17 recent schemes to defraud Nassau's Department of Social Services have been uncovered, saving the county more than $3.2 million.
17 “elaborate schemes” to defraud the Nassau County Department of Social Services have been uncovered, saving the county millions of dollars since April 2011. In total, 55 people have been arrested in connection to various cases of fraud, and more arrests are expected as the investigations are ongoing.
Among the most common cases of fraud, lying about child care expenses, employment and income, and single-parent status appear to be the most popular means, and the trend among small business owners to report themselves as employees is becoming more frequent. The county offered highlights of some of the more unbelievable cases.
In one case, a 43-year-old nurse at a major Long Island hospital illegally qualified for over $110,000 in Medicaid, day care expenses and food stamps by submitting forged documentation and lying about her employment. The nurse listed her own mother as a nanny, though she had no dependent children.
In another case, a 63-year-old man employed by a real estate company continued to collect Medicaid benefits totaling $4,233. The man reported an income of $7,500 in 2011, and listed a community service organization as his employer, while actually earning over $64,000 from the real estate company. The company specialized in finding apartments for DSS welfare recipients.

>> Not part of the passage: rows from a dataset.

(* ===== verification/Conf.v ===== *)
(** The configuration of the process (src/useapp/conf.c, conf.h): the getters
    and the setter over the configuration service, the loader with its early
    exits, and the wait for a user's login.  The service and cJSON are
    parameters; [ConfigService] states what the loader relies on. *)
From S2P Require Import Prelude.

Module Conf.

(** Pointers to the strings [strdup] made. *)
Abbreviation sptr := positive.

(** [struct configure] *)
Record configure := MkConf {
  node_size : Z; node_count : Z;
  data_path : option sptr; max_fcnt : Z; max_fsize : Z;
  host : option sptr; access_token : option sptr;
  listener : Z; recv_timeout : Z; send_timeout : Z; ctrl_proc : Z
}.

Inductive op : Type := CONF_JSON_GET | CONF_JSON_SET.

Section Conf.
Context {json svc : Type}.
(** One request to the configuration service, [None] for a failed one. *)
Context (configure_cli_do : svc -> op -> list Z -> option json -> option json * svc).
Context (cJSON_GetObjectItem : option json -> list Z -> option json).
Context (cJSON_CreateNumber : Z -> json).
Context (jtype : json -> Z) (valueint : json -> Z) (valuestring : json -> list Z).
Context (cJSON_Number cJSON_String : Z).

(** The service and the strings on the heap. *)
Record st := MkSt { service : svc; strs : gmap sptr (list Z) }.

(** The calls of the loader: a value, or the early exit ([None]). *)
Definition M (A : Type) : Type := st -> res (option A * st).
#[local] Instance M_ret : MRet M := fun A a s => Ok (Some a, s).
#[local] Instance M_bind : MBind M := fun A B k m s =>
  '(o, s) ← m s; match o with Some a => k a s | None => Ok (None, s) end.

Definition strdup (t : list Z) (s : st) : sptr * st :=
  let p := fresh (dom (strs s)) in (p, MkSt (service s) (<[p := t]> (strs s))).

Definition get_configuration_int (path : list Z) (s : st) : res (Z * st) :=
  let '(result, v) := configure_cli_do (service s) CONF_JSON_GET path None in
  let s := MkSt v (strs s) in
  match result with
  | None => Ok (-1, s)
  | Some r =>
      code ← of_option NullDeref (cJSON_GetObjectItem (Some r) (bytes "code"));
      if negb (valueint code =? 0) then Ok (-1, s)
      else match cJSON_GetObjectItem (Some r) (bytes "data") with
           | Some d => if negb (jtype d =? cJSON_Number) then Ok (-1, s) else Ok (valueint d, s)
           | None => Ok (-1, s)
           end
  end.

Definition set_configuration_int (path : list Z) (val : Z) (s : st) : Z * st :=
  let '(result, v) :=
    configure_cli_do (service s) CONF_JSON_SET path (Some (cJSON_CreateNumber val)) in
  let s := MkSt v (strs s) in
  match cJSON_GetObjectItem result (bytes "code") with
  | Some code => if valueint code =? 0 then (0, s) else (-1, s)
  | None => (-1, s)
  end.

Definition get_configuration_string (path : list Z) (s : st) : res (option sptr * st) :=
  let '(result, v) := configure_cli_do (service s) CONF_JSON_GET path None in
  let s := MkSt v (strs s) in
  match result with
  | None => Ok (None, s)
  | Some r =>
      code ← of_option NullDeref (cJSON_GetObjectItem (Some r) (bytes "code"));
      if negb (valueint code =? 0) then Ok (None, s)
      else match cJSON_GetObjectItem (Some r) (bytes "data") with
           | Some d =>
               if negb (jtype d =? cJSON_String) then Ok (None, s)
               else let '(p, s) := strdup (valuestring d) s in Ok (Some p, s)
           | None => Ok (None, s)
           end
  end.

(** A field that must be there: [-1] and NULL leave the loader. *)
Definition need_int (path : list Z) : M Z := fun s =>
  '(v, s) ← get_configuration_int path s; Ok (if v =? -1 then None else Some v, s).
Definition need_string (path : list Z) : M sptr := get_configuration_string path.
Definition need_set (path : list Z) (val : Z) : M unit := fun s =>
  let '(r, s) := set_configuration_int path val s in Ok (if r =? -1 then None else Some tt, s).

(** [load_configuration]; the early exit frees the struct and nothing else. *)
Definition load_configuration (pid : Z) : M configure :=
  host ← need_string (bytes "/urls/addr");
  listener ← need_int (bytes "/logd/listener");
  path ← need_string (bytes "/logd/data/path");
  fcnt ← need_int (bytes "/logd/data/max_fcount");
  fsize ← need_int (bytes "/logd/data/max_fsize");
  size ← need_int (bytes "/logd/queue/node_size");
  count ← need_int (bytes "/logd/queue/node_count");
  recv ← need_int (bytes "/logd/recv_timeout");
  send ← need_int (bytes "/logd/send_timeout");
  ctrl ← need_int (bytes "/configd/pid");
  _ ← need_set (bytes "/logd/pid") pid;
  mret {| node_size := size; node_count := count;
          data_path := Some path; max_fcnt := fcnt; max_fsize := fsize;
          host := Some host; access_token := None;
          listener := listener; recv_timeout := recv; send_timeout := send;
          ctrl_proc := ctrl |}.

Definition set_token (c : configure) (t : option sptr) : configure :=
  MkConf (node_size c) (node_count c) (data_path c) (max_fcnt c) (max_fsize c)
    (host c) t (listener c) (recv_timeout c) (send_timeout c) (ctrl_proc c).

(** [wait_user_loggin]: one poll per element of [sleeps], which says how the
    service changed during the sleep before the next poll.  [None]: still
    waiting after the last one. *)
Fixpoint wait_user_loggin (sleeps : list (svc -> svc)) (c : configure) (s : st)
    : res (option (Z * configure) * st) :=
  '(t, s) ← get_configuration_string (bytes "/user/access_token") s;
  let c := set_token c t in
  match t with
  | Some _ => Ok (Some (0, c), s)
  | None =>
      match sleeps with
      | [] => Ok (None, s)
      | f :: sleeps => wait_user_loggin sleeps c (MkSt (f (service s)) (strs s))
      end
  end.

(** ** What the loader relies on *)
Inductive cval : Type := VInt (z : Z) | VStr (t : list Z).

(** A reply with a value, and a refusal. *)
Definition reply_value (r : json) (v : cval) : Prop :=
  exists code d,
    cJSON_GetObjectItem (Some r) (bytes "code") = Some code /\ valueint code = 0 /\
    cJSON_GetObjectItem (Some r) (bytes "data") = Some d /\
    match v with
    | VInt z => jtype d = cJSON_Number /\ valueint d = z
    | VStr t => jtype d = cJSON_String /\ valuestring d = t
    end.
Definition reply_refused (r : json) : Prop :=
  exists code, cJSON_GetObjectItem (Some r) (bytes "code") = Some code /\ valueint code <> 0.
Definition reply_done (r : json) : Prop :=
  exists code, cJSON_GetObjectItem (Some r) (bytes "code") = Some code /\ valueint code = 0.

(** The service is a store of values under paths. *)
Class ConfigService := {
  db : svc -> gmap (list Z) cval;
  get_keeps v path : db (snd (configure_cli_do v CONF_JSON_GET path None)) = db v;
  get_some v path c : db v !! path = Some c ->
    exists r, fst (configure_cli_do v CONF_JSON_GET path None) = Some r /\ reply_value r c;
  get_none v path : db v !! path = None ->
    fst (configure_cli_do v CONF_JSON_GET path None) = None \/
    exists r, fst (configure_cli_do v CONF_JSON_GET path None) = Some r /\ reply_refused r;
  set_done v path z :
    exists r, fst (configure_cli_do v CONF_JSON_SET path (Some (cJSON_CreateNumber z))) = Some r /\
      reply_done r /\
      db (snd (configure_cli_do v CONF_JSON_SET path (Some (cJSON_CreateNumber z)))) =
        <[path := VInt z]> (db v);
  types_differ : cJSON_Number <> cJSON_String
}.

#[local] Opaque bytes.

(** Without a "code" in the reply the getters read through NULL; the setter
    tests for it. *)
Lemma get_no_code path s r :
  fst (configure_cli_do (service s) CONF_JSON_GET path None) = Some r ->
  cJSON_GetObjectItem (Some r) (bytes "code") = None ->
  get_configuration_int path s = UB NullDeref /\
  get_configuration_string path s = UB NullDeref.
Proof.
  intros Hr Hc. unfold get_configuration_int, get_configuration_string.
  destruct (configure_cli_do _ _ _ _) as [o v]. simpl in Hr. subst o.
  by rewrite Hc.
Qed.

(** A reply that has no "code" member makes both getters dereference
    NULL, while the setter takes the same reply as a failure. *)
Theorem getters_need_code path z s r :
  fst (configure_cli_do (service s) CONF_JSON_GET path None) = Some r ->
  fst (configure_cli_do (service s) CONF_JSON_SET path (Some (cJSON_CreateNumber z))) = Some r ->
  cJSON_GetObjectItem (Some r) (bytes "code") = None ->
  get_configuration_int path s = UB NullDeref /\
  get_configuration_string path s = UB NullDeref /\
  fst (set_configuration_int path z s) = -1.
Proof.
  intros Hg Hs Hc. destruct (get_no_code path s r Hg Hc) as [H1 H2].
  split; [done|]. split; [done|]. unfold set_configuration_int.
  destruct (configure_cli_do (service s) CONF_JSON_SET path _) as [o v]. simpl in Hs. subst o.
  by rewrite Hc.
Qed.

The CEO of a Manhattan greeting card store, with a combined household income of over $100,000 reported to DSS that he was just an employee there, despite owning the shop since 2010. He qualified for $54,927 in assistance.
The DSS Day Care Eligibility Fraud program found that a 42-year-old woman lied about her income, marital status and work hours to qualify for $60,530 in day care benefits for over three years. The woman co-owned the house in which she lived with her four daughters and their father, though she reported to not know where the man was. Working as a physician’s assistant, the families income ranged from $141,00 to $216,00 annually, and the couple owned another two houses in Atlanta, Georgia.
Exactly what penalties and punishments will be dealt to those found guilty of fraud has not been announced, but County Executive Ed Mangano said, “Those who steal money from the neediest of our citizens will be caught, prosecuted and have jail time sought for the crime they commit.”
The county is embarking on a widespread investigation of day care fraud to reduce cases of misapplication of child care subsidies. Working with the state’s Office of Children and Family Services, the county has launched a “groundbreaking” program to identify cases of fraud.
“Our DSS Investigators are using all the latest technological tools available to make sure no one gets away with cheating the public welfare system,” said DSS Commissioner John Imhof, who also says the county is currently investigating several new cases of possible fraud that have been reported by the public. DSS Director of Investigations Scott Skrynecki is urging residents to report known cases of fraud by calling the county’s fraud hotline: 1-877-711-TIPS (8477).